And the BEST foundation of Mixed Martial Arts cannot be properly identified because it is, by default a mixture of martial arts. So I cannot say that wrestling is the best foundation, nor can I say that judo is the best foundation or that boxing is the best foundation. All martial arts are nothing more than an extension of the sword. If you learn the concepts of the sword and of budo, through study or from someone teaching you without knowing that you are being taught it, you will have a good foundation for MMA – this does not mean you are going to win but you will have a good foundation. Just understand that there is a barrier of entry into the sport from the traditional martial arts side based upon the incongruent nature of the culture of traditional martial arts and mixed martial arts.

Jack Bratcher: Doc, I never thought about it like that. Man, you have a way of putting things that makes people look at situations and circumstances differently.

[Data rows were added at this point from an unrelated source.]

Lemma update_capacity_monotone_witness :
  getIndexCount (mkIndexBuffer 1 2 Dynamic)
    ≤ getIndexCount (mkIndexBuffer 1 3 Dynamic).
Proof.
  apply (proj1 (update_capacity_monotone (mkIndexBuffer 1 2 Dynamic)
                  (Some [5; 6; 7]) 3 0
                  (holding [(1, indices_of [1; 2] GL_DYNAMIC_DRAW)] true))
           true (mkIndexBuffer 1 3 Dynamic)
           (holding [(1, indices_of [5; 6; 7] GL_DYNAMIC_DRAW)] true)).
  vm_compute. reflexivity.
Defined.

(** C5.  The call [update(data, SIZE_MAX, 1)] on a buffer of capacity 10 has
    a non-zero offset and [offset + count = 2^64 > 10], yet it is not
    rejected: the sum is computed in [std::size_t] and wraps to 0.  The
    call returns success and the cached capacity becomes [SIZE_MAX]. *)
Theorem update_range_check_wraps :
  let this := mkIndexBuffer 1 10 Stream in
  let w := holding [(1, unwritten 10 GL_STREAM_DRAW)] true in
  (1 ≠ 0 ∧ m_size this < 1 + SIZE_MAX) ∧
  size_t_wrap (1 + SIZE_MAX) = 0 ∧
  update this (Some [7]) SIZE_MAX 1 w
    = Done (true, mkIndexBuffer 1 SIZE_MAX Stream, w).
Proof. by vm_compute. Qed.

(** What the argument checks of [update] do reject, with the sum of the
    range check as the code computes it: the call fails and nothing
    changes, neither in the object nor in the driver. *)
Lemma update_rejected_no_effect this indices indexCount offset w :
  m_buffer this = 0 ∨ indices = None ∨
    (offset ≠ 0 ∧ offset + indexCount ≤ SIZE_MAX ∧
     m_size this < offset + indexCount) →
  update this indices indexCount offset w = Done (false, this, w).
Proof.
  intros H. apply update_rejects.
  destruct H as [?|[?|(Ho & Hmax & Hlt)]]; auto.
  right. right. by rewrite size_t_wrap_small.
Qed.

(** C9.  The call [update(data, SIZE_MAX - 1, 4)] on a buffer of capacity 10
    has a non-zero offset, passes the range check as the code computes it
    ([4 + (SIZE_MAX - 1)] wraps to 2), and has [count >= capacity]: the
    resize branch runs and assigns the count to [m_size]. *)
Theorem update_resize_branch_at_offset :
  let this := mkIndexBuffer 1 10 Stream in
  let w := holding [(1, unwritten 10 GL_STREAM_DRAW)] true in
  let count := SIZE_MAX - 1 in
  (negb (4 =? 0) && (m_size this <? size_t_wrap (4 + count)) = false) ∧
  (m_size this <=? count) = true ∧
  update this (Some [7]) count 4 w = Done (true, with_size count this, w).
Proof. by vm_compute. Qed.

(** Without wrap-around a non-zero offset never reaches the resize branch:
    the update that passes the range check leaves [m_size] alone. *)
Lemma update_nonzero_offset_keeps_size
    this indices indexCount offset w r this' w' :
  offset ≠ 0 → offset + indexCount ≤ SIZE_MAX →
  update this indices indexCount offset w = Done (r, this', w') →
  this' = this.
Proof.
  intros Ho Hmax H.
  destruct (decide (m_size this < offset + indexCount)) as [Hlt|Hge].
  - rewrite update_rejected_no_effect in H by auto. by simplify_eq.
  - apply update_members in H as [->|[Hle ->]]; [done|lia].
Qed.

(** ** create(0) followed by an update *)

(** C1 as stated fails: after a successful [create(0)] an update at offset 0
    succeeds and gives the buffer three indices. *)
Lemma create_zero_then_update_succeeds :
  create IndexBuffer_default 0 (blank true)
    = Done (true, mkIndexBuffer 1 0 Stream,
            holding [(1, unwritten 0 GL_STREAM_DRAW)] true) ∧
  update (mkIndexBuffer 1 0 Stream) (Some [5; 6; 7]) 3 0
      (holding [(1, unwritten 0 GL_STREAM_DRAW)] true)
    = Done (true, mkIndexBuffer 1 3 Stream,
            holding [(1, indices_of [5; 6; 7] GL_STREAM_DRAW)] true).
Proof. by vm_compute. Qed.

(** What a successful [create] leaves in the driver under its handle. *)
Lemma create_store_inv this indexCount w this' w' :
  create this indexCount w = Done (true, this', w') →
  (Z.of_N (sizeof_GLuint * indexCount) ≤ PTRDIFF_MAX)%Z →
  gl_buffers w' !! m_buffer this'
    = Some (unwritten (N.to_nat indexCount) (usageToGlEnum (m_usage this'))).
Proof.
  unfold create. cbn [isAvailable negb]. intros H Hbytes.
  apply gl_bind_inv in H as (this1 & w1 & _ & H).
  destruct (N.eqb_spec (m_buffer this1) 0) as [|Hb].
  { apply gl_bind_inv in H as (? & ? & _ & H). gl_unfold. by simplify_eq. }
  rewrite (to_GLsizeiptr_small (sizeof_GLuint * indexCount)) in H by done.
  rewrite (gl_bind_Done _ _ _ _ _ (glBindBuffer_run _ _ _)) in H.
  erewrite gl_bind_Done in H; last first.
  { apply (glBufferData_run _ _ _ (m_buffer this1)); [done|done| |lia].
    change (is_Some (gl_buffers (ensure_object (m_buffer this1) w1)
                       !! m_buffer this1)).
    by apply ensure_object_lookup. }
  rewrite (gl_bind_Done _ _ _ _ _ (glBindBuffer_run _ _ _)) in H.
  gl_unfold. simplify_eq. cbn [with_size m_buffer m_usage].
  cbn [gl_buffers]. by rewrite lookup_insert_eq, cells_indices.
Qed.

(** The fast path into a buffer whose store is empty: the call reports
    success and no buffer object of the driver has changed. *)
Lemma update_buffer_fast_into_empty B A usage w :
  m_buffer B ≠ 0 → m_buffer A ≠ 0 →
  GLEXT_copy_buffer w = true →
  gl_buffers w !! m_buffer B = Some (unwritten 0 usage) →
  ∃ w2,
    update_buffer false B A w = Done (true, B, w2) ∧
    (∀ name, is_Some (gl_buffers w !! name) →
       gl_buffers w2 !! name = gl_buffers w !! name).
Proof.
  intros Hb Ha Hcap Hstore. unfold update_buffer.
  destruct (N.eqb_spec (m_buffer B) 0) as [|_]; [done|].
  destruct (N.eqb_spec (m_buffer A) 0) as [|_]; [done|]. cbn.
  rewrite Hcap.
  rewrite (gl_bind_Done _ _ _ _ _ (glBindBuffer_run _ _ _)).
  set (w1 := with_binding GL_COPY_READ_BUFFER (m_buffer A)
               (ensure_object (m_buffer A) w)).
  assert (Hold : ∀ name, is_Some (gl_buffers w !! name) →
                   gl_buffers w1 !! name = gl_buffers w !! name).
  { intros name Hname. unfold w1. autorewrite with world.
    destruct (decide (m_buffer A = name)) as [<-|Hne].
    - rewrite ensure_object_present; [done|]. by right.
    - by rewrite ensure_object_lookup_ne. }
  assert (Hstore1 : gl_buffers w1 !! m_buffer B = Some (unwritten 0 usage)).
  { rewrite Hold; [done|]. by rewrite Hstore. }
  erewrite gl_bind_Done; last first.
  { apply glBindBuffer_present. right. by rewrite Hstore1. }
  set (w2 := with_binding GL_COPY_WRITE_BUFFER (m_buffer B) w1).
  assert (Hcopy : ∃ w3,
    glCopyBufferSubData GL_COPY_READ_BUFFER GL_COPY_WRITE_BUFFER 0 0
      (to_GLsizeiptr (size_t_wrap (sizeof_GLuint * m_size A))) w2
    = Done (tt, w3) ∧
    gl_buffers w3 = gl_buffers w1).
  { unfold glCopyBufferSubData, gl_modify. eexists. split; [done|].
    assert (binding GL_COPY_WRITE_BUFFER w2 = m_buffer B) as -> by done.
    assert (gl_buffers w2 = gl_buffers w1) as Hsame by done.
    rewrite !Hsame, Hstore1.
    repeat case_match; try done.
    autorewrite with world. rewrite Hsame. apply insert_id.
    rewrite Hstore1. unfold unwritten. cbn. f_equal. f_equal.
    symmetry. apply nil_length_inv. by rewrite length_inserts. }
  destruct Hcopy as (w3 & Hrun & Hsame3).
  rewrite (gl_bind_Done _ _ _ _ _ Hrun).
  rewrite (gl_bind_Done _ _ _ _ _ (glBindBuffer_run _ _ _)).
  rewrite (gl_bind_Done _ _ _ _ _ (glBindBuffer_run _ _ _)).
  eexists. split; [done|]. intros name Hname.
  rewrite !ensure_object_present by by left.
  autorewrite with world. rewrite Hsame3. by apply Hold.
Qed.

(** C1, amended.  After a successful [create(0)]:
    - [update(data, count, offset)] with a null data pointer, or with a
      non-zero offset whose sum [offset + count] does not exceed [SIZE_MAX],
      returns failure and changes nothing;
    - [update(data, count, 0)] with a data pointer at which [count] indices
      can be read is not rejected: it returns success, [count] becomes the
      capacity, handle and usage stay, the store of the buffer is replaced by
      one that holds exactly these [count] indices under the tag of the
      current usage, and every other buffer object is as before;
    - [update(data)] with a null pointer returns failure and changes
      nothing; with a non-null pointer it returns success, the members stay,
      the store of the buffer is replaced by an empty one under the tag of
      the current usage, and every other buffer object is as before;
    - [update(otherBuffer)] returns failure and changes nothing in a build
      with [SFML_OPENGL_ES] or when [otherBuffer] has no handle;
    - in a desktop build with the fast-copy capability, [update(otherBuffer)]
      with an [otherBuffer] that has a handle returns success, and the
      members and every buffer object there was are as before;
    - in a desktop build without the capability, [update(otherBuffer)] with
      an allocated [otherBuffer] other than the buffer returns with the
      members as before, and when it reports success [otherBuffer] is
      allocated as before and the store of the buffer holds the contents of
      [otherBuffer], while [getIndexCount] is still 0. *)
Theorem update_after_create_zero this w this1 w1 :
  create this 0 w = Done (true, this1, w1) →
  (∀ indices indexCount offset,
     indices = None ∨ (offset ≠ 0 ∧ offset + indexCount ≤ SIZE_MAX) →
     update this1 indices indexCount offset w1 = Done (false, this1, w1)) ∧
  (∀ indices indexCount,
     readable indices indexCount →
     ∃ arr this2 w2,
       indices = Some arr ∧
       update this1 indices indexCount 0 w1 = Done (true, this2, w2) ∧
       getIndexCount this2 = indexCount ∧
       getNativeHandle this2 = getNativeHandle this1 ∧
       getUsage this2 = getUsage this1 ∧
       gl_buffers w2 !! m_buffer this1
         = Some (indices_of (take (N.to_nat indexCount) arr)
                   (usageToGlEnum (m_usage this1))) ∧
       (∀ name, name ≠ m_buffer this1 →
          gl_buffers w2 !! name = gl_buffers w1 !! name)) ∧
  update_all this1 None w1 = Done (false, this1, w1) ∧
  (∀ indices,
     readable indices 0 →
     ∃ w2,
       update_all this1 indices w1 = Done (true, this1, w2) ∧
       gl_buffers w2 !! m_buffer this1
         = Some (unwritten 0 (usageToGlEnum (m_usage this1))) ∧
       (∀ name, name ≠ m_buffer this1 →
          gl_buffers w2 !! name = gl_buffers w1 !! name)) ∧
  (∀ es other,
     es = true ∨ m_buffer other = 0 →
     update_buffer es this1 other w1 = Done (false, this1, w1)) ∧
  (∀ other,
     m_buffer other ≠ 0 → GLEXT_copy_buffer w1 = true →
     ∃ w2,
       update_buffer false this1 other w1 = Done (true, this1, w2) ∧
       getIndexCount this1 = 0 ∧
       (∀ name, is_Some (gl_buffers w1 !! name) →
          gl_buffers w2 !! name = gl_buffers w1 !! name)) ∧
  (∀ other bo,
     allocated w1 other bo → m_buffer other ≠ m_buffer this1 →
     GLEXT_copy_buffer w1 = false →
     ∃ r w2,
       update_buffer false this1 other w1 = Done (r, this1, w2) ∧
       getIndexCount this1 = 0 ∧
       (r = true →
          allocated w2 other bo ∧
          gl_buffers w2 !! m_buffer this1
            = Some (mkBufferObject (bo_data bo)
                      (usageToGlEnum (m_usage this1)) None))).
Proof.
  intros Hcreate.
  pose proof (create_store_inv _ _ _ _ _ Hcreate) as Hstore.
  specialize (Hstore ltac:(done)).
  apply create_members in Hcreate as (_ & Hb & Hsize).
  assert (Hfail : ∀ indices indexCount offset,
     indices = None ∨ (offset ≠ 0 ∧ offset + indexCount ≤ SIZE_MAX) →
     update this1 indices indexCount offset w1 = Done (false, this1, w1)).
  { intros indices indexCount offset H. apply update_rejects.
    destruct H as [->|[Ho Hmax]]; [auto|].
    right. right. rewrite size_t_wrap_small by done. lia. }
  split_and!.
  - exact Hfail.
  - intros indices indexCount Hr.
    destruct (update_orphan_run this1 indices indexCount w1)
      as (arr & w2 & -> & Hrun & Hnew & Hothers); [done|done|lia|].
    exists arr, (with_size indexCount this1), w2. by split_and!.
  - apply Hfail. by left.
  - intros indices Hr. unfold update_all. rewrite Hsize.
    destruct (update_orphan_run this1 indices 0 w1)
      as (arr & w2 & -> & Hrun & Hnew & Hothers); [done|done|lia|].
    exists w2. split_and!; [|done|done].
    rewrite Hrun. destruct this1. cbn in Hsize. by subst.
  - intros es other H. unfold update_buffer. destruct es; [done|].
    destruct H as [?|Ho]; [done|]. rewrite Ho.
    by destruct (m_buffer this1 =? 0).
  - intros other Ho Hcap.
    destruct (update_buffer_fast_into_empty this1 other
                (usageToGlEnum (m_usage this1)) w1)
      as (w2 & Hrun & Hstill); [done..|].
    exists w2. by split_and!.
  - intros other bo Halloc Hne Hcap.
    destruct (update_buffer_fallback_run other this1 bo w1)
      as (r & w2 & Hrun & Hok); [done..|].
    exists r, w2. by split_and!.
Qed.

Dr. Rhadi Ferguson: Thanks bro. That’s really why I love coaching. It allows me to convey a different message, a different level of experiences if you will to the life of another person. It’s the slight difference in coaching and teaching. As a teacher, I am conveying a thing or an accepted truth. As a coach, I get to challenge your particular truth and allow you to form your own set of ideals and rules. I may already know the answer, but telling it to you and allowing your to figure it out on your own will yield two different levels of memorable adherence. One you will link to an experience, the other, will most likely be heard and forgotten. It’s the process of manipulating one’s tacit knowledge base. Michael Polyani was a great researcher who, I’m sure, some coaches and athletes would like to read. I think what we all have to understand is that, we really do not know that much and as Daniel Kahneman explained in his book “Thinking Fast and Slow” – what you see, is all there is. Meaning, wrestling winning the UFC does not mean anything expect that wrestlers have won and are winning in the UFC. It means nothing more beyond that.

Jack Bratcher: So what did you want to talk about today, you basically answered my questions.

Dr. Rhadi Ferguson: Jack, I just wanted to say congratulations to Jessica Aguilar. This weekend Jessica Aguilar established and achieved something that she has been training for years to attain. She solidified herself as the number one strawweight in the world. Belt be damned. A belt really doesn’t matter, but it’s a great bonus to be recognized with such a piece of adornment. The reason why the belt doesn’t really matter in this case is because there will be other organizations and other belts but the recognition as the best 115 pound women’s fighter in the world is a distinction that is unrivaled. Soon the new UFC Strawweight Champion will be crowned and that person will not be considered the best in the world at 115.

I think that Jessica Aguilar is an outstanding individual and person. She’s lovely to be around and is absolutely beautiful. And when I say beautiful, I mean on the inside and the outside. I’m just very happy for her and glad that she can lay her head down at night and now be exactly who she knew that she was. The best in the world.

Jack Bratcher: Well, Doc thanks again for another Monday morning quarterbacking session. I never know what we’re going to really talk about but I know its going to be interesting. Have a good one.

Dr. Rhadi Ferguson: You too bro.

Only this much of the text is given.